My friend Mary Ann Russo made a series of rubbing plates using my 9"X 12" stencils Vases and Twinship. Rubbing plates are used for a paper-arts and fabric-arts technique that calls for placing a thin substrate over a 3-dimensional solid surface, then rubbing the top of the substrate with a soft medium (think crayon or soft graphite pencil or charcoal.)
However, rubbing plates are also rubber stamps -- jumbo in size!
Mary Ann's method called for cutting matboard (extra-sturdy cardboard) into rectangles slightly larger than the stencils and coating them with water-thinned gel medium on both sides as well as all edges. Coating with water-thinned gel medium is an optional step that Mary Ann took because she wanted the rubbing plates to be washable.
After the gel medium had dried, Mary Ann masking-taped the stencils in place on the coated matboards and used a spreading tool to apply a mix of molding paste and acrylic paint thru the openings of the stencils. (Acrylic paint was added to the molding paste to make the resulting 3-D patterns easier to see. When doing this yourself, there is no need to add paint.)
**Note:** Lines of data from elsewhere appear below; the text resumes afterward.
(** In a specification, what is claimed may use that this was the run. *)
Lemma swp_eqn {S A} (m : STO S A) (Q : A -> S -> Prop) s :
  sto_wp m (fun a s' => m s = Some (a, s') -> Q a s') s -> sto_wp m Q s.
Proof. unfold sto_wp. destruct (m s) as [[a s']|]; auto. Qed.

Lemma swp_run {S A} (m : STO S A) (Q : A -> S -> Prop) s :
  sto_wp m Q s <-> exists a s', m s = Some (a, s') /\ Q a s'.
Proof.
  unfold sto_wp. destruct (m s) as [[a s']|]; split.
  - intros H. by exists a, s'.
  - by intros (a' & s'' & [= <- <-] & H).
  - done.
  - by intros (a' & s'' & H & _).
Qed.

(** One statement of the program at the head of the goal. *)
Ltac swp_step :=
  cbv beta zeta;
  lazymatch goal with
  | |- sto_wp (sto_bind ?m ?k) ?Q ?s => refine (swp_bind m k Q s _)
  | |- sto_wp (sto_ret ?a) ?Q ?s => refine (swp_ret a Q s _)
  | |- sto_wp sto_get _ _ => apply swp_get
  | |- sto_wp (sto_mod ?f) ?Q ?s => refine (swp_mod f Q s _)
  | |- sto_wp (sto_when _ _) _ _ => apply swp_when; intros ?
  | |- sto_wp (if _ then _ else _) _ _ => apply swp_if; intros ?
  end.

(** [sto_wlp m Q s]: the run of [m] from [s], if it returns, ends in a value and a state
    in [Q]. *)
Definition sto_wlp {S A} (m : STO S A) (Q : A -> S -> Prop) (s : S) : Prop :=
  match m s with Some (a, s') => Q a s' | None => True end.

Lemma wlp_ret {S A} (a : A) (Q : A -> S -> Prop) s : Q a s -> sto_wlp (sto_ret a) Q s.
Proof. done. Qed.
Lemma wlp_stop {S A} (Q : A -> S -> Prop) s : sto_wlp sto_stop Q s.
Proof. done. Qed.
Lemma wlp_bind {S A B} (m : STO S A) (k : A -> STO S B) Q s :
  sto_wlp m (fun a s' => sto_wlp (k a) Q s') s -> sto_wlp (sto_bind m k) Q s.
Proof. unfold sto_wlp, sto_bind. by destruct (m s) as [[a s']|]. Qed.
Lemma wlp_get {S} (Q : S -> S -> Prop) s : Q s s -> sto_wlp sto_get Q s.
Proof. done. Qed.
Lemma wlp_mod {S} (f : S -> S) (Q : unit -> S -> Prop) s : Q tt (f s) -> sto_wlp (sto_mod f) Q s.
Proof. done. Qed.
Lemma wlp_if {S A} (b : bool) (m m' : STO S A) Q s :
  (b = true -> sto_wlp m Q s) -> (b = false -> sto_wlp m' Q s) ->
  sto_wlp (if b then m else m') Q s.
Proof. intros H1 H2. destruct b; [by apply H1 | by apply H2]. Qed.
Lemma wlp_when {S} (b : bool) (m : STO S unit) Q s :
  (b = true -> sto_wlp m Q s) -> (b = false -> Q tt s) -> sto_wlp (sto_when b m) Q s.
Proof. intros H1 H2. destruct b; [by apply H1 | by apply H2]. Qed.
Lemma wlp_mono {S A} (m : STO S A) (Q Q' : A -> S -> Prop) s :
  sto_wlp m Q s -> (forall a s', Q a s' -> Q' a s') -> sto_wlp m Q' s.
Proof. unfold sto_wlp. destruct (m s) as [[a s']|]; [|done]. intros H HQ. by apply HQ. Qed.
Lemma wlp_of_wp {S A} (m : STO S A) (Q : A -> S -> Prop) s : sto_wp m Q s -> sto_wlp m Q s.
Proof. unfold sto_wp, sto_wlp. by destruct (m s) as [[a s']|]. Qed.
Lemma wlp_iter {S A} (P : S -> Prop) (f : A -> STO S unit) l s :
  (forall x s, P s -> sto_wlp (f x) (fun _ => P) s) -> P s -> sto_wlp (sto_iter f l) (fun _ => P) s.
Proof.
  intros Hf. revert s. induction l as [|x l IH]; intros s Hs; [by apply wlp_ret|]. cbn. apply wlp_bind.
  eapply wlp_mono; [by apply Hf|]. cbv beta. intros _ s' Hs'. by apply IH.
Qed.

Ltac wlp_step :=
  cbv beta zeta;
  lazymatch goal with
  | |- sto_wlp (sto_bind ?m ?k) ?Q ?s => refine (wlp_bind m k Q s _)
  | |- sto_wlp (sto_ret ?a) ?Q ?s => refine (wlp_ret a Q s _)
  | |- sto_wlp sto_stop _ _ => apply wlp_stop
  | |- sto_wlp sto_get _ _ => apply wlp_get
  | |- sto_wlp (sto_mod ?f) ?Q ?s => refine (wlp_mod f Q s _)
  | |- sto_wlp (sto_when _ _) _ _ => apply wlp_when; intros ?
  | |- sto_wlp (if _ then _ else _) _ _ => apply wlp_if; intros ?
  | |- sto_wlp (match ?x with _ => _ end) _ _ => destruct x eqn:?
  end.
The photo above shows my 9"X 12" stencil Twinship as Mary Ann places it onto the rectangle of pre-coated matboard. Her next step will be to secure the stencil to the matboard with masking tape.
Above, Mary Ann is placing the mix of molding paste and acrylic paint onto the stencil, which rests on the matboard. By clicking on this photo to enlarge it, you can see that she had secured the stencil to the matboard with blue masking tape. The tape also holds the matboard in place on her working surface.
Above, Mary Ann uses an old spoon to spread the mixture thru the openings on the stencil. To get a more evenly spread surface -- needed when creating a rubber stamp -- Mary Ann would instead use a spreading tool like the one shown above in the lower right corner of the photo above.
As soon as this step is finished, she lifts off the stencil --
-- and places the stencil to soak in a water-filled basin. The stencil will be thoroughly cleaned to remove all the residue yellow mixture.
In the series of photos below, I'm showing another rubbing/printing plate made by Mary Ann. This time, she used my 9"X 12" stencil Vases.
The difference between this plate and the one made with my Twinship stencil is that Mary Ann added one more step at the very end. She covered the surface with two coats of a rubberizing spray to make it completely waterproof. This is an important addition if your goal is to create rubber stamps.
Household fix-it-yourself types are probably familiar with Napa Performix Plasti Dip spray. Created to provide a non-slip, comfortable grip on tools and to provide protection against electrical shock and heat, it's available at AmazonSmile.com and some hardware stores.
Originally, this spray came in red -- the color used in this project -- and now comes in black, clear and gray-translucent. The spray is to be used outdoors and its first coat must be allowed to dry before the second coat is added.
The finished plate can be used to make impressions on a paint-coated Gelli Plate, for pulling prints on paper or fabric.
The plate can be used in two other ways -- (1) with a Shiva stick and fabric, to make rubbings; (2) with acrylic paints, to make prints.
When used with acrylics to make prints, it's actually a rubber stamp -- jumbo-sized!
The following photos focus on the the last use, making prints with acrylic paints:
|Above: The work surface has been covered with freezer paper, shiny side up. To the right of the plate are a rubber brayer and a dollop of heavy-body acrylic paint.|
|Above: I've rolled paint out across the freezer paper, rolling back and forth until the paint reached a tacky stage.|
|Above: I've rolled the paint-loaded brayer across the plate.|
|Above: my first print.|
After coating the plate with this paint, I pressed papers (one at a time) over the plate, using both hands across the whole surface, to make sure all of the paper made contact with the plate. Then I pulled the prints shown above and below. This can be thought of as reverse rubber stamping because the jumbo-sized "rubber stamp" lies flat on the work surface while the paper (or fabric) is pressed down onto the surface.